***** Material shown *****

(* ===== verification/SfsProofs.v ===== *)
(** * The simple file system: proofs

    The free map and the block map of a file.  [vol_ok] is the invariant of the free
    map, [file_ok] that of one inode: its blocks are in use, distinct, and end at
    [din_blocks].  The contents of a file are the bytes of its blocks in order. *)

From S2P Require Import Prelude ListH CString Bitmap Vmm Vfs Disk Proc Sfs.

(** ** Counting *)

Lemma filter_flip {A} (P Q : A → Prop) `{!∀ x, Decision (P x), !∀ x, Decision (Q x)} (l : list A) x :
  NoDup l → x ∈ l → P x → (¬ Q x) → (∀ y, y ≠ x → P y ↔ Q y) → length (filter P l) = S (length (filter Q l)).
Proof.
  intros Hnd Hx HP HQ Heq. apply list_elem_of_split in Hx as (l1 & l2 & ->).
  apply NoDup_app in Hnd as (_ & Hd & Hnd). apply NoDup_cons in Hnd as [Hx2 _].
  assert (∀ l : list A, x ∉ l → filter P l = filter Q l) as Hext.
  { clear - Heq. induction l as [|y l IH]; intros Hn; [done|]. apply not_elem_of_cons in Hn as [Hy Hn].
    destruct (decide (P y)) as [Hp|Hp].
    - rewrite !filter_cons_True by naive_solver. by rewrite IH.
    - rewrite !filter_cons_False by naive_solver. by rewrite IH. }
  rewrite !filter_app, filter_cons_True, (filter_cons_False Q) by done.
  rewrite (Hext l2), (Hext l1) by (done || (intros Hin; by apply (Hd x Hin); left)).
  rewrite !length_app. simpl. lia.
Qed.

Definition count_free (b : bitmap) : Z := Z.of_nat (length (filter (λ i, is_free b i = true) (seqZ 0 (nbits b)))).

Lemma count_free_range b : 0 ≤ nbits b → 0 ≤ count_free b ≤ nbits b.
Proof.
  intros Hn. unfold count_free. pose proof (length_filter (λ i, is_free b i = true) (seqZ 0 (nbits b))) as H.
  rewrite length_seqZ in H. lia.
Qed.

Lemma count_free_take b b' i :
  0 ≤ i < nbits b → nbits b' = nbits b → is_free b i = true →
  (∀ j, is_free b' j = (negb (bool_decide (j = i)) && is_free b j)%bool) → count_free b = count_free b' + 1.
Proof.
  intros Hi Hn Hf Hb. unfold count_free. rewrite Hn.
  rewrite (filter_flip (λ j, is_free b j = true) (λ j, is_free b' j = true) _ i).
  - lia.
  - apply NoDup_seqZ.
  - apply elem_of_seqZ. lia.
  - done.
  - by rewrite Hb, bool_decide_eq_true_2.
  - intros j Hj. by rewrite Hb, bool_decide_eq_false_2.
Qed.

(** ** Free blocks *)

Record vol_ok (s : sfst) : Prop := VolOk {
  vo_map : bitmap_wf (freemap s);
  vo_blocks : 0 < sb_blocks s ≤ nbits (freemap s);
  vo_free : ∀ i, 0 ≤ i < nbits (freemap s) → is_free (freemap s) i = true → 0 < i < sb_blocks s;
  vo_unused : sb_unused s = count_free (freemap s);
}.

(** A block of the volume that is in use. *)
Definition used (s : sfst) (b : Z) : Prop := 0 < b < sb_blocks s ∧ is_free (freemap s) b = false.
Definition unused (s : sfst) (b : Z) : Prop := 0 < b < sb_blocks s ∧ is_free (freemap s) b = true.

Lemma set_freemap_id s : set_freemap (freemap s) s = s.
Proof. by destruct s. Qed.

Lemma set_s_mem_id s : set_s_mem (s_mem s) s = s.
Proof. by destruct s. Qed.

Lemma inuse_spec s b : vol_ok s → used s b → sfs_block_inuse b s = Ok (true, s).
Proof.
  intros [Hw Hb _ _] [Hr Hf]. unfold sfs_block_inuse.
  rewrite bind_asserts by (destruct (Z.eqb_spec b 0), (Z.ltb_spec b (sb_blocks s)); simpl; lia || done).
  unfold on_freemap.
  rewrite (bind_ok _ _ _ _ _ (zoom_ok freemap set_freemap _ s _ _ (bitmap_test_spec _ b Hw ltac:(lia)))).
  by rewrite Hf, set_freemap_id.
Qed.

Lemma assert_inuse_spec s b : vol_ok s → used s b → assert_inuse b s = Ok (tt, s).
Proof. intros Hv Hu. unfold assert_inuse. by rewrite (bind_ok _ _ _ _ _ (inuse_spec s b Hv Hu)). Qed.

Section sfs.
Context (dev_ret : Z → bool → Z).
Hypothesis Hdev : ∀ b w, dev_ret b w = 0.

Lemma rw_check_spec s b : 0 < b < sb_blocks s → rw_check b s = Ok (tt, s).
Proof.
  intros Hb. unfold rw_check, asserts.
  destruct (Z.eqb_spec b 0); [lia|]. destruct (Z.ltb_spec b (sb_blocks s)); [done|lia].
Qed.

(** The state after block [b] has been taken: [fm] is the new free map. *)
Definition taken (b : Z) (fm : bitmap) (s : sfst) : sfst :=
  set_block b (λ _, 0) (set_unused (sb_unused s - 1) (set_freemap fm s)).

*****

◆ Exercise details
All that is wanted is a faithful reproduction of the line above with "rewrite (filter_flip (λ", the line with "Definition used (s", and every line in between.

◆ Completed exercise
  rewrite (filter_flip (λ j, is_free b j = true) (λ j, is_free b' j = true) _ i).
  - lia.
  - apply NoDup_seqZ.
  - apply elem_of_seqZ. lia.
  - done.
  - by rewrite Hb, bool_decide_eq_true_2.
  - intros j Hj. by rewrite Hb, bool_decide_eq_false_2.
Qed.

(** ** Free blocks *)

Record vol_ok (s : sfst) : Prop := VolOk {
  vo_map : bitmap_wf (freemap s);
  vo_blocks : 0 < sb_blocks s ≤ nbits (freemap s);
  vo_free : ∀ i, 0 ≤ i < nbits (freemap s) → is_free (freemap s) i = true → 0 < i < sb_blocks s;
  vo_unused : sb_unused s = count_free (freemap s);
}.

(** A block of the volume that is in use. *)
Definition used (s : sfst) (b : Z) : Prop := 0 < b < sb_blocks s ∧ is_free (freemap s) b = false.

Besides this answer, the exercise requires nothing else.